Daily Movies est allé à la rencontre d’Anne-Dauphine Julliand à l’occasion de la sortie de son premier film « Et les mistrals gagnants ». La femme de lettres française y dresse le portrait de cinq enfants atteints de maladie grave. Ces derniers nous prennent par la main, nous font découvrir leur conception de la vie avec une lucidité déconcertante et une sagesse propre à l’enfance.


Anne-Dauphine Julliand

À quand remonte ce projet de documentaire ?
L’idée à germé il y a quatre ans à peu près et s’est concrétisée avec la rencontre d’un producteur qui a tout de suite eu envie de faire le film. Il a eu confiance en ce projet et c’est lui, qui heureusement, s’est chargé du financement. Chacun son domaine ! (rires)

Avez-trouvé facilement trouver les fonds pour un tel film ?
Je pense qu’il n’a pas été évident pour le producteur de convaincre. Les gens étaient intéressés, mais ils craignaient aussi le pathos que peut amener un documentaire sur la maladie. À partir du moment où il a réussi à convaincre du monde de se lancer, il n’y a plus eu de souci. Ce film a donc eu un financement classique. C’était important pour le producteur de passer par des schémas traditionnels de financement. Et le reste du budget a pu être clôturé grâce à un financement participatif. Je trouvais, pour ma part, intéressant d’interroger les gens sur la légitimité du film et surtout de leur proposer d’y adhérer. Nous nous sommes engagés à mettre le nom de chaque donateur au générique de fin sans imaginer que cela représenterait un effectif de 1’758 personnes. C’est pourquoi le générique est aussi long. Mais je l’adore, justement parce qu’il montre que ce projet est avant tout un projet collectif. D’ailleurs, ce dernier a dépassé les frontières puisque Suisses comme Belges y ont adhéré. C’est grâce à tous ces gens que le film a pu exister.

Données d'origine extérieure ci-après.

(* ===== verification/KHeap.v ===== *)
(** The interface the rest of the kernel uses the heap through: the C entry
    points, loads and stores of 8-byte words, and what they promise about the
    abstract heap, the map from live payload pointers to their words.  The
    instance is [mm/kmalloc.c] as modelled in [Kmalloc]. *)
From S2P Require Import Prelude Lock Kmalloc HeapShape KmallocInv KmallocSpec.

Class KernelHeap (H : Type) : Type := {
  kh_malloc : Z -> K H Z;
  kh_realloc : Z -> Z -> K H Z;
  kh_free : Z -> K H unit;
  kh_load : Z -> K H Z;
  kh_store : Z -> Z -> K H unit;
}.

(** [kh_rep h n A]: [h] is a quiescent heap with live payloads [A] and growth
    budget [n]; a request costs [kh_cost size] of it. *)
Class KernelHeapLaws (H : Type) `{KernelHeap H} : Type := {
  kh_rep : H -> Z -> gmap Z (list Z) -> Prop;
  kh_cost : Z -> Z;
  kh_cost_nonneg : forall size, 0 <= kh_cost size;
  kh_malloc_law : forall h n A size, kh_rep h n A -> 0 < size <= 2 ^ 32 -> kh_cost size <= n ->
    exists p ws h', kh_malloc size h = Ret p h' /\ kh_rep h' (n - kh_cost size) (<[p := ws]> A) /\
      A !! p = None /\ size <= 8 * Z.of_nat (length ws);
  kh_realloc_law : forall h n A p ws size, kh_rep h n A -> A !! p = Some ws -> 0 < size <= 2 ^ 32 -> kh_cost size <= n ->
    exists q us h', kh_realloc p size h = Ret q h' /\ kh_rep h' (n - kh_cost size) (<[q := us]> (delete p A)) /\
      ws `prefix_of` us /\ size <= 8 * Z.of_nat (length us) /\ (q = p \/ A !! q = None);
  kh_realloc_null : forall size h, kh_realloc 0 size h = kh_malloc size h;
  kh_free_law : forall h n A p ws, kh_rep h n A -> A !! p = Some ws ->
    exists h', kh_free p h = Ret tt h' /\ kh_rep h' n (delete p A);
  kh_load_law : forall h n A p ws i w, kh_rep h n A -> A !! p = Some ws -> ws !! i = Some w ->
    kh_load (p + 8 * Z.of_nat i) h = Ret w h;
  kh_store_law : forall h n A p ws i v, kh_rep h n A -> A !! p = Some ws -> (i < length ws)%nat ->
    exists h', kh_store (p + 8 * Z.of_nat i) v h = Ret tt h' /\ kh_rep h' n (<[p := <[i := v]> ws]> A);
  kh_layout : forall h n A p ws, kh_rep h n A -> A !! p = Some ws ->
    p mod 16 = 0 /\ 0 < p /\ p + 8 * Z.of_nat (length ws) < 2 ^ 64;
}.

(** * One owner among others

    [framed h n A]: the payloads [A] and the budget [n] are part of what the heap
    has.  It satisfies the same laws, so whatever is proved of a client against
    the interface also holds when other tasks own payloads and allocate. *)
Section framed.
Context {H : Type} `{KernelHeap H} {HL : KernelHeapLaws H}.

Definition framed (h : H) (n : Z) (A : gmap Z (list Z)) : Prop :=
  exists n' A', kh_rep h n' A' /\ n <= n' /\ A ⊆ A'.

Program Definition framed_laws : KernelHeapLaws H := {|
  kh_rep := framed;
  kh_cost := kh_cost;
|}.
Next Obligation. exact kh_cost_nonneg. Qed.
Next Obligation.
  intros h n A size (n' & A' & Hr & Hn & HA) Hsz Hc.
  destruct (kh_malloc_law h n' A' size Hr Hsz ltac:(lia)) as (p & ws & h' & E & Hr' & Hp & Hl).
  exists p, ws, h'. split; [done|]. split; [|split; [by eapply lookup_weaken_None|done]].
  exists (n' - kh_cost size), (<[p := ws]> A'). split; [done|]. split; [lia|by apply insert_mono].
Qed.
Next Obligation.
  intros h n A p ws size (n' & A' & Hr & Hn & HA) Hp Hsz Hc.
  destruct (kh_realloc_law h n' A' p ws size Hr ltac:(by eapply lookup_weaken) Hsz ltac:(lia)) as (q & us & h' & E & Hr' & Hpre & Hl & Hq).
  exists q, us, h'. split; [done|]. split; [|split; [done|split; [done|]]].
  - exists (n' - kh_cost size), (<[q := us]> (delete p A')). split; [done|]. split; [lia|]. by apply insert_mono, delete_mono.
  - destruct Hq as [->|Hq]; [by left|right; by eapply lookup_weaken_None].
Qed.
Next Obligation. apply kh_realloc_null. Qed.
Next Obligation.
  intros h n A p ws (n' & A' & Hr & Hn & HA) Hp.
  destruct (kh_free_law h n' A' p ws Hr ltac:(by eapply lookup_weaken)) as (h' & E & Hr').
  exists h'. split; [done|]. exists n', (delete p A'). split; [done|]. split; [done|by apply delete_mono].
Qed.
Next Obligation.
  intros h n A p ws i w (n' & A' & Hr & Hn & HA) Hp Hi. eapply kh_load_law; [done| |done]. by eapply lookup_weaken.
Qed.
Next Obligation.
  intros h n A p ws i v (n' & A' & Hr & Hn & HA) Hp Hi.
  destruct (kh_store_law h n' A' p ws i v Hr ltac:(by eapply lookup_weaken) Hi) as (h' & E & Hr').
  exists h'. split; [done|]. exists n', (<[p := <[i := v]> ws]> A'). split; [done|]. split; [done|by apply insert_mono].
Qed.
Next Obligation.
  intros h n A p ws (n' & A' & Hr & Hn & HA) Hp. eapply kh_layout; [done|]. by eapply lookup_weaken.
Qed.
End framed.

(** * The instance *)
Section instance.
Context {B : Type} {HB : HeapBacking B} {HL : HeapBackingLaws B}.
Import HeapShape KmallocInv KmallocSpec.

#[export] Instance kmalloc_heap : KernelHeap (kheap B) := {|
  kh_malloc := kmalloc;
  kh_realloc := krealloc;
  kh_free := kfree;
  kh_load := load;
  kh_store := store;
|}.

Definition budget_rep (s : kheap B) (n : Z) (A : gmap Z (list Z)) : Prop :=
  heap_rep s A /\ n <= hb_room (kback s) /\ g_heap_curr s + 4096 * n <= HEAP_LIMIT /\
  (forall va, HEAP_BASE <= va < HEAP_LIMIT -> hb_window va).

Lemma words_insert m p k (i : nat) v :
  Z.of_nat i < k -> words (<[p + 8 * Z.of_nat i := v]> m) p k = <[i := v]> (words m p k).
Proof.
  intros Hi. apply list_eq. intros j. unfold words. destruct (decide (j = i)) as [->|Hne].
  - rewrite list_lookup_insert_eq by (rewrite length_fmap, length_seqZ; lia).
    rewrite list_lookup_fmap, lookup_seqZ_lt by lia. cbn. by rewrite rd_insert_eq.
  - rewrite list_lookup_insert_ne by done. rewrite !list_lookup_fmap.
    destruct (seqZ 0 k !! j) as [x|] eqn:Ej; [|done]. apply lookup_seqZ in Ej as [-> ?]. cbn.
    by rewrite rd_insert_ne by lia.
Qed.

Lemma payload_store s A p ws i v :
  heap_rep s A -> A !! p = Some ws -> (i < length ws)%nat ->
  store (p + 8 * Z.of_nat i) v s = Ret tt (set_kmem (<[p + 8 * Z.of_nat i := v]> (kmem s)) s) /\
  heap_rep (set_kmem (<[p + 8 * Z.of_nat i := v]> (kmem s)) s) (<[p := <[i := v]> ws]> A).
Proof.
  intros Hr Hp Hi. split; [apply store_mapped; eapply live_mapped; [done|done|lia]|].
  destruct Hr as (bl & fl & Hinv & Hset & Hl & Hv). pose proof Hp as (sz & Hb & Ews)%Hv.
  pose proof (payload_size _ (hinv_sizes _ _ _ _ Hinv Hb)) as [? ?]. simpl in *.
  assert (Hlen : Z.of_nat (length ws) = (sz - 40) / 8) by (subst ws; unfold words; rewrite length_fmap, length_seqZ; lia).
  exists bl, fl. split_and!; try done.
  - eapply hinv_payload; [done|exact Hb|]. intros w Hw. rewrite rd_insert_ne; [done|]. lia.
  - pose proof (view_payload _ _ _ _ _ (<[p + 8 * Z.of_nat i := v]> (kmem s)) _ Hinv Hb Hv) as Hv'.
    replace (p - 32 + 32) with p in Hv' by lia. rewrite words_insert, <- Ews in Hv' by lia.
    apply Hv'. intros w Hw. rewrite rd_insert_ne; [done|]. lia.
Qed.

#[export] Program Instance kmalloc_heap_laws : KernelHeapLaws (kheap B) := {|
  kh_rep := budget_rep;
  kh_cost := kmalloc_cost;
|}.
Next Obligation. intros size. cbn. pose proof (kmalloc_cost_pos size). lia. Qed.
Next Obligation.
  intros s n A size (Hr & Hn & Hc & Hw) Hsz Hcost. cbn in *.
  pose proof (kmalloc_cost_pos size).
  destruct (kmalloc_rep s A size Hr ltac:(lia)) as (p & ws & s' & E & Hr' & HA & Hl & _ & _ & _ & _ & [Hs1 Hs2]).
  { split_and!; [unfold kmalloc_cost in *; lia|unfold kmalloc_cost in *; lia|done]. }
  exists p, ws, s'. split_and!; try done. split_and!; try done; lia.
Qed.
Next Obligation.
  intros s n A p ws size (Hr & Hn & Hc & Hw) Hp Hsz Hcost. cbn in *. pose proof (kmalloc_cost_pos size).
  destruct (krealloc_rep s A p ws size Hr Hp ltac:(lia)) as (q & us & s' & E & Hr' & Hpre & Hl & Hq & [Hs1 Hs2]).
  { split_and!; [unfold kmalloc_cost in *; lia|unfold kmalloc_cost in *; lia|done]. }
  exists q, us, s'. split; [exact E|]. split; [|done]. split_and!; try done; lia.
Qed.
Next Obligation. done. Qed.
Next Obligation.
  intros s n A p ws (Hr & Hn & Hc & Hw) Hp. destruct (kfree_rep s A p ws Hr Hp) as (s' & E & Hr' & _ & Hb & Hcur).
  exists s'. split; [exact E|]. split_and!; try done; [by rewrite Hb|by rewrite Hcur].
Qed.
Next Obligation.
  intros s n A p ws i w (Hr & _) Hp Hi. cbn. pose proof (lookup_lt_Some _ _ _ Hi).
  rewrite load_mapped by (eapply live_mapped; [done|done|lia]). f_equal.
  destruct Hr as (bl & fl & _ & _ & _ & Hv). apply Hv in Hp as (sz & _ & ->). by apply words_lookup in Hi as [_ ->].
Qed.
Next Obligation.
  intros s n A p ws i v (Hr & Hn & Hc & Hw) Hp Hi. destruct (payload_store s A p ws i v Hr Hp Hi) as [E Hr'].
  eexists. split; [exact E|]. split_and!; done.
Qed.
Next Obligation.
  intros s n A p ws (Hr & Hn & Hc & Hw) Hp. destruct (rep_layout s A p ws Hr Hp) as (? & ? & ? & _).
  unfold bytes in *. unfold HEAP_LIMIT, HEAP_BASE in *. 
  destruct Hr as (bl & fl & Hinv & _). pose proof (hi_curr _ _ _ Hinv). unfold HEAP_LIMIT, HEAP_BASE in *. lia.
Qed.
End instance.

Pensez-vous que les livres que vous avez écrits, voire la notoriété  que vous avez pu acquérir avec ceux-ci, ont facilité le financement et encouragé la participation des gens à ce documentaire ?
Peut-être, en effet, que la notoriété que j’ai acquise avec mon premier livre (« Deux petits pas sur le sable mouillé ») a pu rassurer d’une certaine façon. Dans un certain sens, il montrait la ligne de conduite que j’allais adopter pour aborder ce film. Mais d’un autre côté, je n’avais jamais rien réalisé auparavant et puis c’était une découverte aussi pour moi.

Comment avez-vous rencontré ces cinq enfants ? Les connaissiez-vous déjà avant de faire le film ?
En fait, je n’ai pas fait de casting, ni rencontré des centaines d’enfants. Disons que j’ai effectué un travail de fourmi auprès des associations et des équipes de soignants, car j’estime que ce sont eux qui connaissent le mieux ces enfants. Je leur ai donc confié cette tâche. J’avais des critères précis concernant les profils et parcours de vie. Tout d’abord, je recherchais des enfants qui soient loquaces et bavards, des enfants qui aient déjà conscience de leur maladie, qui aient un quotidien installé et que les familles aient retrouvé une forme d’équilibre quelles que soient les étapes qu’elles avaient dû traverser. Je n’avais pas plus de consignes que cela, car je voulais surtout faire marcher mon intuition. Après cela, j’ai rencontré six enfants. Pour un petit garçon, le tournage n’a pas été possible, et les cinq autres, ce sont Ambre, Camille, Imad, Tugdual et Charles, qui eux, ont tout de suite accepté de faire partie du film.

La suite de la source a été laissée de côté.